While easy to create, it is crazy that python doesn't provide mutable primitives by default (AFAIK).
This package provides some simple python primitive types in a mutable shell:
Bool
Float
Int
Str
The safest usage is to always use .set()
and .get()
:
from mutable_primitives import Int
x = Int(5)
def make_x_seven():
x.set(7)
make_x_seven()
print(x.get()) # should print 7
However if you understand the limitations, you can do some normal operations:
from mutable_primitives import Int
x = Int(5)
print(x + 4) # prints 9 (technically Int(9))
print(4 + x) # prints 9 (technically int(9))
assert x == 5
assert 5 == x
TODO some invalid/bad/dangerous use cases
Q: This whole library is unnecessary.
A: That's a statement.
Q: Why make a library when you can do this in a few lines when needed?

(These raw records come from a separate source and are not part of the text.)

Lemma middleware_status_tells_the_run_witness :
  exists rep w',
    middleware Scenario.three_pages Scenario.clock Scenario.pretty
               NodeUrl.parse NodeUrl.resolve NodeUrl.format
               Scenario.three_checks true
               (mkIncoming false "127.0.0.1" "5000" None) 0 = (inr rep, w') /\
    rep_statusCode rep = 500%Z /\
    length (rep_passed rep) + length (rep_failed rep) = 3.
Proof.
  destruct (middleware Scenario.three_pages Scenario.clock Scenario.pretty
              NodeUrl.parse NodeUrl.resolve NodeUrl.format
              Scenario.three_checks true
              (mkIncoming false "127.0.0.1" "5000" None) 0)
    as [[e|rep] w'] eqn:Hrun; [vm_compute in Hrun; discriminate|].
  exists rep, w'. split; [reflexivity|].
  destruct (middleware_status_tells_the_run
              nat Scenario.three_pages Scenario.clock Scenario.pretty
              NodeUrl.parse NodeUrl.resolve NodeUrl.format
              Scenario.three_checks true
              (mkIncoming false "127.0.0.1" "5000" None) 0 w' rep Hrun)
    as [_ [H500 [_ [_ Hlen]]]].
  split; [|exact Hlen].
  apply H500. vm_compute in Hrun. injection Hrun as <- _. discriminate.
Defined.

Lemma file_without_checks_answers_404_witness :
  middleware (logged Scenario.three_pages) (logged_clock Scenario.clock)
             Scenario.pretty NodeUrl.parse NodeUrl.resolve NodeUrl.format
             (mkContext [] DEFAULT_TIMEOUT) true
             (mkIncoming false "127.0.0.1" "5000" None) (0, [])
  = (inr (mkReport 404 [] []), (0, [])).
Proof.
  apply (proj2 (file_without_checks_answers_404
                  nat Scenario.three_pages Scenario.clock Scenario.pretty
                  NodeUrl.parse NodeUrl.parse_throws NodeUrl.resolve
                  NodeUrl.format
                  (fun _ => inr ("# no check yet" ++ Scenario.LF ++ Scenario.LF
                                 ++ "timeout=3s" ++ Scenario.LF)%string)
                  "./checks" _ DEFAULT_TIMEOUT (mkContext [] DEFAULT_TIMEOUT)
                  eq_refl ltac:(vm_compute; reflexivity))).
  vm_compute. reflexivity.
Defined.

(** ** A redirect loop, seen from the answer *)

Section LoopOutcome.

Variable World : Type.
Variable HTTP_get : request -> Z -> World -> net_event * World.
Variable hrtime : World -> Z.
Variable hrTime : Z -> string.
Variable URL_parse : string -> Url.
Variable URL_resolve : string -> string -> string.
Variable server : string.
Variable requestID : option string.
Variable timeout : Z.

(** URLs whose probes are always answered by a redirect, within the
    same domain, to another of them. *)
Variable chain : option string -> Prop.

Hypothesis chain_resolves :
  forall u, chain u ->
    exists loopbackURL proto,
      loopbackResolve URL_parse URL_resolve server u = inr loopbackURL /\
      protocol loopbackURL = Some proto.

Hypothesis chain_redirects :
  forall u loopbackURL proto w,
    chain u ->
    loopbackResolve URL_parse URL_resolve server u = inr loopbackURL ->
    protocol loopbackURL = Some proto ->
    exists r w1 target,
      HTTP_get (probe_request (run_headers requestID) loopbackURL proto) timeout w
      = (OnResponse r, w1) /\
      In (res_statusCode r) REDIRECT_STATUSES /\
      chain (location r) /\
      loopbackResolve URL_parse URL_resolve server (location r) = inr target /\
      withinSameDomain target loopbackURL = inr true.

Lemma redirect_loop_rejects (u : option string) (w : World) :
  chain u ->
  exists w',
    runCheck HTTP_get u (run_headers requestID)
             (loopbackResolve URL_parse URL_resolve server) timeout None w
    = (Rejects too_many_redirects, w').
Proof.
  intros Hu.
  destruct (redirect_loop_from World HTTP_get (run_headers requestID)
              (loopbackResolve URL_parse URL_resolve server) timeout chain
              chain_resolves chain_redirects
              MAX_REDIRECT_COUNT None u w [] eq_refl
              ltac:(simpl; unfold MAX_REDIRECT_COUNT; lia) Hu)
    as [w' [reqs [Hrun _]]].
  destruct (runCheck_logged World HTTP_get (run_headers requestID)
              (loopbackResolve URL_parse URL_resolve server) timeout None u w [])
    as [Hres Hworld].
  rewrite Hrun in Hres, Hworld. cbn [fst snd] in Hres, Hworld.
  exists w'.
  destruct (runCheck HTTP_get u _ _ timeout None w) as [res w2].
  cbn [fst snd] in Hres, Hworld. congruence.
Qed.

A: Having a library just makes it more uniform and clear what's happening.
Q: There are 4 competing libraries for this functionality, why add another?
A: There are now 5 competing libraries.
Q: Why write out so many repetitive functions when you could just inherit?
A: So that test coverage can be sure that it's run. Also the code is generated and committed, so it's not extra dev effort.
Q: Why not subclass int
/float
/etc?
A: You can't subclass bool
, and subclassing the other primitives brings complexity.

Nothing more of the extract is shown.